What is required
Each line from the opening of the listing below through the line that contains "([__enter__] / [__exit__])" is to be output exactly as written.

*** Source data Section Begins ***

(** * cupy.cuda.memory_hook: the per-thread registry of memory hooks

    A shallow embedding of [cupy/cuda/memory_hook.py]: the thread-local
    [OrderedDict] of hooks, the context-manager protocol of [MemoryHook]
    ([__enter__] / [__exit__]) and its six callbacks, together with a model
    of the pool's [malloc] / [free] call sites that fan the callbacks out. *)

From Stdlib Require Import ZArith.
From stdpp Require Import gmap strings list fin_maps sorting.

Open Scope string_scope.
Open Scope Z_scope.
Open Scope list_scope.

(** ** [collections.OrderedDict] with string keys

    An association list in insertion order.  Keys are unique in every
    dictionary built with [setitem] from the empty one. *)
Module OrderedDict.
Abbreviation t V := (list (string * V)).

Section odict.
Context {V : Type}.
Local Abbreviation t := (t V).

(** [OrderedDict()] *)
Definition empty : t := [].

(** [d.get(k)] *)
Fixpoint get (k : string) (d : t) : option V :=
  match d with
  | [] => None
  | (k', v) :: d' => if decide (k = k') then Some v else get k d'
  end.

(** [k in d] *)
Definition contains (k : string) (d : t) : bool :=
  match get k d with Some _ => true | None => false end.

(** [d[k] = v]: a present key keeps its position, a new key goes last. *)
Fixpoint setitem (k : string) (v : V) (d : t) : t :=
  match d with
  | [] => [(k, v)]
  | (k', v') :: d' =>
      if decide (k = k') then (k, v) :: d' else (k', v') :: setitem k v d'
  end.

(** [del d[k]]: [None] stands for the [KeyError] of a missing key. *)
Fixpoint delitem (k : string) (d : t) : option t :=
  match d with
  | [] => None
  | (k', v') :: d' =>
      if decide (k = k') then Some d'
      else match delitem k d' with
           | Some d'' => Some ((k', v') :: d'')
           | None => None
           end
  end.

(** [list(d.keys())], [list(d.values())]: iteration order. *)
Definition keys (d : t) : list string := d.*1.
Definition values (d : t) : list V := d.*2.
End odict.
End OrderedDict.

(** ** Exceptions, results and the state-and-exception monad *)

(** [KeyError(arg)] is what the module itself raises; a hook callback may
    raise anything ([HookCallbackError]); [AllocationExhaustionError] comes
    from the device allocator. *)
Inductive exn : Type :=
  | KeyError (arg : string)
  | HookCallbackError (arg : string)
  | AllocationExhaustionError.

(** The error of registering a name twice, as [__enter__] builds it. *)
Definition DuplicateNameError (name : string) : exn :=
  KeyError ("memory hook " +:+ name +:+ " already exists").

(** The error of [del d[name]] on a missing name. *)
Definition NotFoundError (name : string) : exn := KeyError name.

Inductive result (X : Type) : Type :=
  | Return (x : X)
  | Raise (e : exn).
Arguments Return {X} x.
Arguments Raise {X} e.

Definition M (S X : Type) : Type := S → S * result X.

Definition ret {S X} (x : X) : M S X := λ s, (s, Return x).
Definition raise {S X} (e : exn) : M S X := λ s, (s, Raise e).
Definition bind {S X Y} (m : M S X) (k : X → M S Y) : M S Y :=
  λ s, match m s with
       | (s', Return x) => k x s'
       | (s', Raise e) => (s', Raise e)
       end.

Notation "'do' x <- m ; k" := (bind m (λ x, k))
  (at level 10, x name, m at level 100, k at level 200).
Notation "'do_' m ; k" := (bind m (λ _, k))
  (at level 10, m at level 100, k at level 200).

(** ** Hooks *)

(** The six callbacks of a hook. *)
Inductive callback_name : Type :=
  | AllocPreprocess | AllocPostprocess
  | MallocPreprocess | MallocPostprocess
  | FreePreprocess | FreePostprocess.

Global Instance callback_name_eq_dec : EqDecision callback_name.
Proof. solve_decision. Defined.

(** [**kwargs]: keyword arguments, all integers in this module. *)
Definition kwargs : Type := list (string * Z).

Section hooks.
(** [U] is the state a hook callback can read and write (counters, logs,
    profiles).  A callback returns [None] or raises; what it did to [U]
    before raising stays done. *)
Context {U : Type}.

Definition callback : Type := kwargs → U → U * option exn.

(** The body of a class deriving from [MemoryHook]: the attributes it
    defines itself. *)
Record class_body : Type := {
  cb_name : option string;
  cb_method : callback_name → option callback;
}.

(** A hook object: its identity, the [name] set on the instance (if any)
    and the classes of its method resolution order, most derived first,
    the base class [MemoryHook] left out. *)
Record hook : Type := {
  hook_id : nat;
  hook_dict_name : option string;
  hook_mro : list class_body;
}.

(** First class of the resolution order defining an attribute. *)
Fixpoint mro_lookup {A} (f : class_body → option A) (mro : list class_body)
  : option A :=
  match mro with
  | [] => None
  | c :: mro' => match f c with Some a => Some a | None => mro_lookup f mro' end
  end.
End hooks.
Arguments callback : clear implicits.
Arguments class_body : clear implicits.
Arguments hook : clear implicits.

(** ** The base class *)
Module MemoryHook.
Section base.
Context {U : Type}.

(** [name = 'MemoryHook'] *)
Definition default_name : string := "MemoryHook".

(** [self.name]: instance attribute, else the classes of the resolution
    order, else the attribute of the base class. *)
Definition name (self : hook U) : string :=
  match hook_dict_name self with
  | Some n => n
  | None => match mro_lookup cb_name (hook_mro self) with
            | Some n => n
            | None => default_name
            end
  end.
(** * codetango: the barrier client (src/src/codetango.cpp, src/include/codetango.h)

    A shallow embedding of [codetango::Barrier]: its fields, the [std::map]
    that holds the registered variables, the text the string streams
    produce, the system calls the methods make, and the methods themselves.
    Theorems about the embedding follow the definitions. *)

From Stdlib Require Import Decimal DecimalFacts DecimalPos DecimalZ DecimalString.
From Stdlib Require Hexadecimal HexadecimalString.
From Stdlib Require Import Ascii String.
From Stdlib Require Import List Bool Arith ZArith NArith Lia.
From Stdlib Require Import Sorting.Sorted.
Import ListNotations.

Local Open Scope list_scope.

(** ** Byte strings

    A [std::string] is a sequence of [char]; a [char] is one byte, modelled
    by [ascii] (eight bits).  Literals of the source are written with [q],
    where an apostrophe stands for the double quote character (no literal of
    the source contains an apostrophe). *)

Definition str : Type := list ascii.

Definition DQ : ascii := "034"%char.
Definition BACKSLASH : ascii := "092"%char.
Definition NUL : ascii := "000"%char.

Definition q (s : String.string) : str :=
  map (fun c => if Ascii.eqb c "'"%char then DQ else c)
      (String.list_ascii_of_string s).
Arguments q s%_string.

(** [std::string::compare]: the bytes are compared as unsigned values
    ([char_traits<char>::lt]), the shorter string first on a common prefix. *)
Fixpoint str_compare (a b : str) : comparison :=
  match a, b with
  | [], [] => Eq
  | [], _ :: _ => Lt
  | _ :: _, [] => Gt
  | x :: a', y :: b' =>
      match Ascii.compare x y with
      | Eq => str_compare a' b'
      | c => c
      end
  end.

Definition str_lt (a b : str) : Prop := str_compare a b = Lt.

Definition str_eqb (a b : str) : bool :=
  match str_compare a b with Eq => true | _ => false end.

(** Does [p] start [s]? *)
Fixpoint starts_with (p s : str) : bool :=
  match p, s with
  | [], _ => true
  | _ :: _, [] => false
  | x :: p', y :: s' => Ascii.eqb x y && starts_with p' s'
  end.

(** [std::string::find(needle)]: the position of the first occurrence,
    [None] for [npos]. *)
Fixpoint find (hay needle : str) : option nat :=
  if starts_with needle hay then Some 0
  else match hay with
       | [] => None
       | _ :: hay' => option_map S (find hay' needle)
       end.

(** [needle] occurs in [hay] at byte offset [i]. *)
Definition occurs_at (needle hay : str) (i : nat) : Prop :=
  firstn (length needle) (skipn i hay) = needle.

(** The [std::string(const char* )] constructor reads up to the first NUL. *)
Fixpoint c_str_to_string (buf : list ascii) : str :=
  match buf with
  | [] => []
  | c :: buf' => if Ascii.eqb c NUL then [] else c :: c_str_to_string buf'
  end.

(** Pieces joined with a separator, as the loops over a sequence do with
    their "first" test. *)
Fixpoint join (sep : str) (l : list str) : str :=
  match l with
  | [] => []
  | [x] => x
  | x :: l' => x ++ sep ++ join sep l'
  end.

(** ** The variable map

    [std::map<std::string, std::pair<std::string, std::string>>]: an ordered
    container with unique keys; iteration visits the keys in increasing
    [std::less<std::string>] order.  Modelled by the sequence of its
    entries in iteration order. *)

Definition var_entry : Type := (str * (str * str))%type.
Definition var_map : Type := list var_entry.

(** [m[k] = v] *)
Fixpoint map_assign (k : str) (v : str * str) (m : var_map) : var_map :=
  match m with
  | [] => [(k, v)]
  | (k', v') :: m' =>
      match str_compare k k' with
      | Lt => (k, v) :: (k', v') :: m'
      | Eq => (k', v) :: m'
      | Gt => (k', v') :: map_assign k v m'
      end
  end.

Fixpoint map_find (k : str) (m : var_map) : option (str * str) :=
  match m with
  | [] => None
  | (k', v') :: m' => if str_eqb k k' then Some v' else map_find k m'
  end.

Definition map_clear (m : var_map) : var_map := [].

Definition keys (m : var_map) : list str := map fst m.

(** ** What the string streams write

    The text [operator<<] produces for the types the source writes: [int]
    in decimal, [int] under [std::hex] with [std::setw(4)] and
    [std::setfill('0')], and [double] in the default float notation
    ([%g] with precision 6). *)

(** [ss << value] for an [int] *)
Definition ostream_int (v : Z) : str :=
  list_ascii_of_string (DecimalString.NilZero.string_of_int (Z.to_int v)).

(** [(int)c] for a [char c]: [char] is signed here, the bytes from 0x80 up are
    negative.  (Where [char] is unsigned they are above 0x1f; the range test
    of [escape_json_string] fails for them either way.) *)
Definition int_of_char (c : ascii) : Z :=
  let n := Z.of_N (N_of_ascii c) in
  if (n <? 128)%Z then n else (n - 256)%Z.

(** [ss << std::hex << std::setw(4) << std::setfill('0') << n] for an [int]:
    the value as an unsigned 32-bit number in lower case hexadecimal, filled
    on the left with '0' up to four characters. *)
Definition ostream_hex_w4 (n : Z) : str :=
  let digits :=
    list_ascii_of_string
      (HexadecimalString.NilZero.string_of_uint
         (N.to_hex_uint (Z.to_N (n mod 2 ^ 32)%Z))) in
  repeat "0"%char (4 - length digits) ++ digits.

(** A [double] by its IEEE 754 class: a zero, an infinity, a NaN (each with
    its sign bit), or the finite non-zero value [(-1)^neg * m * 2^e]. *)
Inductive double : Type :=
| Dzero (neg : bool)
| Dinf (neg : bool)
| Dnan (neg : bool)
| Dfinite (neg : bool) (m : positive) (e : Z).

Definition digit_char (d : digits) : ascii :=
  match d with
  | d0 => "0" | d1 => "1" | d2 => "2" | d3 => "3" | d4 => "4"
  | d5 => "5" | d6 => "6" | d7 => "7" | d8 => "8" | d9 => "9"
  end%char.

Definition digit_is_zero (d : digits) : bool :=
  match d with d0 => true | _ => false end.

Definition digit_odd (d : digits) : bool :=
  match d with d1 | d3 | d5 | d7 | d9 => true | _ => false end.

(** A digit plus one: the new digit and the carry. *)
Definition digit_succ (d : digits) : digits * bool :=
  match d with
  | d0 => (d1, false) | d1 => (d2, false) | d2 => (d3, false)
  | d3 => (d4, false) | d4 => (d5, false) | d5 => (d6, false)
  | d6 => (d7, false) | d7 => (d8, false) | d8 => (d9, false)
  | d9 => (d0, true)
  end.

*** Source data Section Ends ***

Answer to this exercise
(** * cupy.cuda.memory_hook: the per-thread registry of memory hooks

    A shallow embedding of [cupy/cuda/memory_hook.py]: the thread-local
    [OrderedDict] of hooks, the context-manager protocol of [MemoryHook]
    ([__enter__] / [__exit__]) and its six callbacks, together with a model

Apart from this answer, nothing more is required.